Decían que las tablets se iban a «comer» al PC, pero, ¿dónde se han quedado?

Decían que las tablets se iban a «comer» al PC, pero, ¿dónde se han quedado?

Josep Roca

Hace unos años, se decía que las tablets iban a comerse el mercado de los ordenadores e incluso reemplazarlos. A día de hoy no son más que un producto marginal que muy poca gente utiliza y, por tanto, no han llegado a ser lo que sé prometió en su día. ¿Por qué nunca se realizó dicha transición? ¿Están acaso las tablets condenadas a ser un producto de nicho incapaz de superar a un portátil?

Muchos de nosotros tenemos una tableta en el cajón, la solemos usar para leer libros en formato digital o en su defecto para navegar por internet. Pero su uso no es el del un ordenador. Es más, si tienes un móvil con una pantalla lo suficientemente grande, puedes prescindir de ellas. ¿A qué se debe su baja popularidad?

El concepto PostPC

Cuando el iPad fue presentado por primera vez, el tristemente fallecido Steve Jobs, empezó a acuñar el concepto PostPC, en referencia a un cambio en la forma de consumir los ordenadores por parte del público general. En concreto, las palabras se dieron en un entrevista concedida a All Things Digital. Las palabras del fundador de Apple fueron las siguientes:

Verás, estoy intentando hacer una buena analogía. Cuando éramos una nación agraria todos los coches eran camiones, debido a que esto es lo que necesitabas en la granja. Pero tan pronto como los coches empezaron a ser usados en los centros urbanos y los americanos empezaron a moverse hacia las ciudades, los coches se volvieron más populares y las innovaciones como la transmisión automática, la dirección asistida y cosas por las cosas de un camión a la que no les dabas importancia empezaron a integrarse en los coches.  Y ahora, probablemente no sé cuáles son las estadísticas, posiblemente uno de cada 25 o 30 vehículos es un camión, donde antes eran el 100%. Los PC van a ser como camiones.

Pues bien, ha pasado el tiempo y nos encontramos con que las tablets no han reemplazado para nada en su uso a los ordenadores, incluso nos encontramos casos como el iPad de Apple en su versión profesional que lo único que han hecho es encarecer a los portátiles de la marca y con funciones artificialmente limitadas. Y sí, es muy de capitán obviedad el hablar del fracaso de las tablets, sin embargo, es un tema que creemos que merece ser puesto en relieve y con un análisis.

Steve Jobs iPad

El problema de la interfaz en las tablets

Hemos de partir del hecho de que la mayoría de aplicaciones que usamos a diario en un sistema operativo han de tener una coherencia en la presentación visual de sus aplicaciones. Por eso usan elementos visuales comunes ordenados de la misma manera. Lo que hace que la curva de aprendizaje sea más liviana.

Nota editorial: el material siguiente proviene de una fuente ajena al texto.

(* ===== verification/Jobs.v ===== *)
(** * Job submission

    [internal/store/postgres/jobs.go], with [enforceNamespaceQuota] of
    [production.go] and the snapshot query of [monitoring.go]: validation,
    idempotency reservation, quota, placement, insertion and evidence, composed
    by [SubmitJob] into one transaction. *)
From stdpp Require Import pretty.
From S2P Require Import Prelude Regex Names Domain TargetSpec Kahn Graph Contract Records Db Tx Constraints Auth.

(** ** Validation *)

Definition validateSubmission (s : JobSubmission) : result unit :=
  fail_if (eqs (js_Namespace s) "" || eqs (js_Name s) "" || eqs (js_Target s) "")
    (Errorf "submission identity and target must not be empty" []);;
  fail_if (eqs (js_WorkloadDigest s) "" || eqs (js_RequestDigest s) "")
    (Errorf "submission digests must not be empty" []);;
  fail_if (negb (json_Valid (js_WorkloadDocument s)) || negb (json_Valid (js_RequestDocument s)))
    (Errorf "submission documents must be valid JSON" []).

(** ** Job snapshots *)

(** The columns of [current_execution]: the run with the highest number and its
    execution, if any. *)
Definition current_run (d : db) (jobID : string) : option (string * run_row) :=
  head (order_by (λ x : string * run_row, - r_run_number x.2) fst
    (select (λ _ r, eqs (r_job_id r) jobID) (d_runs d))).
Definition execution_of_run (d : db) (runID : string) : option (string * execution_row) :=
  head (select (λ _ x, eqs (e_run_id x) runID) (d_executions d)).

(** [jobSelect] restricted to one job, and [scanJob]. *)
Definition scanJob (e : env) (d : db) (jobID : string) (j : job_row) : option Job :=
  n ← d_namespaces d !! j_namespace_id j;
  owner ← d_principals d !! j_owner_principal_id j;
  let backend := from_option gen_execution_backend "" (j_target_generation_id j ≫= λ g, d_generations d !! g) in
  let run := current_run d jobID in
  let execution := run ≫= λ r, execution_of_run d r.1 in
  let column (f : execution_row → option string) := default "" (execution ≫= λ x, f x.2) in
  let observed := execution ≫= λ x, e_native_observed_at x.2 in
  Some {|
    job_Execution := None;
    job_ExecutionUnavailableReason := "";
    job_AsOf := UTC (transaction_timestamp e);
    job_NamespaceID := j_namespace_id j;
    job_Owner := if j_imported j then None
                 else Some {| jo_ID := j_owner_principal_id j; jo_Issuer := prn_issuer owner;
                              jo_Subject := prn_subject owner; jo_DisplayName := prn_display_name owner |};
    job_Imported := j_imported j;
    job_Lifecycle := {|
      jl_StartedAt := UTC <$> j_started_at j;
      jl_StartedRecordedAt := UTC <$> j_started_recorded_at j;
      jl_StartedProvenance := default "" (j_started_provenance j);
      jl_CompletedAt := UTC <$> j_completed_at j;
      jl_CompletedRecordedAt := UTC <$> j_completed_recorded_at j;
      jl_CompletedProvenance := default "" (j_completed_provenance j) |};
    job_CurrentRun := (λ r : string * run_row, {|
      rr_ID := r.1; rr_Number := pretty (r_run_number r.2);
      rr_ExecutionID := default "" (fst <$> execution) |}) <$> run;
    job_Group := {|
      jg_CollectionID := default "" (j_collection_id j);
      jg_CollectionIndex := j_collection_index j;
      jg_GraphID := default "" (j_graph_id j);
      jg_GraphIndex := j_graph_index j;
      jg_GraphDisposition := default "" (j_graph_disposition j) |};
    job_ID := jobID;
    job_Namespace := ns_name n;
    job_Name := j_name j;
    job_Labels := j_labels j;
    job_Phase := j_phase j;
    job_DesiredState := j_desired_state j;
    job_Outcome := default "" (j_outcome j);
    job_Target := j_placement_target j;
    job_Partition := default "" (j_placement_partition j);
    job_TargetID := default "" (j_target_id j);
    job_TargetGenerationID := default "" (j_target_generation_id j);
    job_ExecutionBackend := backend;
    job_NativeID := column e_native_id;
    job_ObservationConfidence := default "" ((λ x : string * execution_row, e_observation_confidence x.2) <$> execution);
    job_ConfidenceUpdatedAt :=
      from_option (λ x : string * execution_row, UTC (e_confidence_updated_at x.2)) zero_time execution;
    job_Scheduler :=
      if eqs (column e_native_backend) "" then None
      else (λ t, {| ss_Backend := column e_native_backend; ss_State := column e_native_state;
                    ss_Reason := column e_native_reason; ss_Cluster := column e_native_cluster;
                    ss_ObservedAt := UTC t |}) <$> observed;
    job_WorkloadDigest := j_workload_digest j;
    job_RequestDigest := j_request_digest j;
    job_Revision := j_revision j;
    job_CreatedAt := UTC (j_created_at j);
    job_UpdatedAt := UTC (j_updated_at j) |}.

Definition ErrNoRows : error := Errorf "no rows in result set" [].

(** [getJobByID] *)
Definition getJobByID (namespaceID jobID : string) : tx Job := λ e d,
  match d_jobs d !! jobID with
  | Some j =>
      if eqs (j_namespace_id j) namespaceID then row_or (scanJob e d jobID j) ErrNoRows e d
      else Err ErrNoRows
  | None => Err ErrNoRows
  end.

(** ** Quota *)

(** [enforceNamespaceQuota] *)
Definition enforceNamespaceQuota (namespaceID : string)
    (additionalJobs collectionItems graphNodes : Z) : tx unit :=
  d ← query id;
  policy ← wrapT "lock namespace quota" [] (row_or (d_policies d !! namespaceID) ErrNoRows);
  let current := count (λ j, eqs (j_namespace_id j) namespaceID && negb (eqs (j_phase j) "terminal"))
                   (d_jobs d) in
  reject (bool_decide (additionalJobs < 1) || bool_decide (po_max_queued_jobs policy < current + additionalJobs))
    (Wrapf "queued job limit" [pretty (po_max_queued_jobs policy)] ErrQuotaExceeded);;
  reject (bool_decide (po_max_collection_items policy < collectionItems))
    (Wrapf "collection item limit" [pretty (po_max_collection_items policy)] ErrQuotaExceeded);;
  reject (bool_decide (po_max_graph_nodes policy < graphNodes))
    (Wrapf "graph node limit" [pretty (po_max_graph_nodes policy)] ErrQuotaExceeded).

(** ** Placement *)

Record resolvedPlacement := {
  rp_targetID : string; rp_targetGenerationID : string; rp_partition : string;
  rp_executionBackend : string; rp_artifactStores : list ArtifactStoreSpec }.

Definition invalidPlacement (reason : string) : error := Wrapf reason [] ErrInvalidPlacement.

(** [containsAll] *)
Definition containsAll (available required : list string) : bool :=
  forallb (slices_Contains available) required.

(** [validateExecutionFeatures] *)
Definition validateExecutionFeatures (backend : string) (features : ExecutionFeatures) : result unit :=
  fail_if (negb (ef_DirectCommand features))
    (invalidPlacement "this execution slice supports only direct executable commands");;
  fail_if (ef_Extensions features)
    (invalidPlacement "this execution slice does not yet support extensions");;
  fail_if (ef_EnvironmentProfile features || ef_Secrets features)
    (invalidPlacement "this execution slice does not yet support environment profiles or secrets");;
  fail_if (negb (bool_decide (ef_RetryMaxRuns features = 1)))
    (invalidPlacement "this execution slice does not yet support retries");;
  if eqs backend "subprocess" then
    fail_if (ef_Resources features)
      (invalidPlacement "subprocess targets do not yet support resource requests")
  else if eqs backend "slurm" then
    fail_if (ef_TemporaryStorage features)
      (invalidPlacement "Slurm targets do not yet support temporary storage requests");;
    fail_if (ef_SchedulerEnvironmentOverride features)
      (invalidPlacement "Slurm targets reserve scheduler-provided environment variables")
  else Err (invalidPlacement "target execution backend is not implemented").

(** [resolveArtifactStores]: one loop iteration looks the requested name up. *)
Definition resolveArtifactStore (configured : list ArtifactStoreSpec)
    (acc : list ArtifactStoreSpec) (name : string) : result (list ArtifactStoreSpec) :=
  match List.find (λ store, eqs (as_Name store) name) configured with
  | Some store => Ok (acc ++ [store])
  | None => Err (Wrapf "artifact store is not approved by the target" [name] ErrInvalidPlacement)
  end.
Definition resolveArtifactStores (configured : list ArtifactStoreSpec) (requested : list string) :
    result (list ArtifactStoreSpec) :=
  fail_if (bool_decide (1 < slice_len requested))
    (invalidPlacement "this execution slice supports one artifact store per workload");;
  for_range (resolveArtifactStore configured) [] requested.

Cuando hubo el boom de las tablets, muchas aplicaciones estaban pensadas para móvil, y debido a usar la misma familia de procesadores, ARM, y los mismos sistemas operativos, Android e iOS, muchas aplicaciones tuvieron que ser adaptadas a un formato de pantalla más grande. Sin embargo, hemos de partir del hecho de que la interfaz de una tablet no es igual que la de un PC, por lo que la gran cantidad de aplicaciones se tuvieron que adaptar a una forma de uso totalmente distinta.

Así pues, las empresas de software tenían que gastar recursos económicos y de personal para adaptar sus aplicaciones a un dispositivo que usaba una interfaz de usuario distinta y que era totalmente incipiente en el mercado. Si bien la capacidad de proceso iba a evolucionar con el tiempo hasta permitir un uso como el de un ordenador portátil, no había incentivo para ello y el trabajo de adaptar una aplicación a usarse de un PC convencional a una pantalla táctil era cuanto menos titánico y no funcionaba para todas las aplicaciones.

Interaccionar tablets

Las limitaciones del formato

Coger un chip de móvil y escalarlo hacia arriba para colocarlo en una tablet es fácil, hacerlo, en cambio, desde un procesador de PC es mucho más difícil. Es por ello que han tenido ecosistemas de software dispares. Algunas empresas han intentado llevar a cabo el proceso de conversión, pero se ha quedado en nada. Aunque la demostración más grande del fiasco es la aparición de portátiles convencionales con chips para tablet que son mucho más populares entre la gente de a pie. Nos referimos a los MacBook con chips M1 y M2 de Apple o las Surface X con chips de Snapdragon Qualcomm.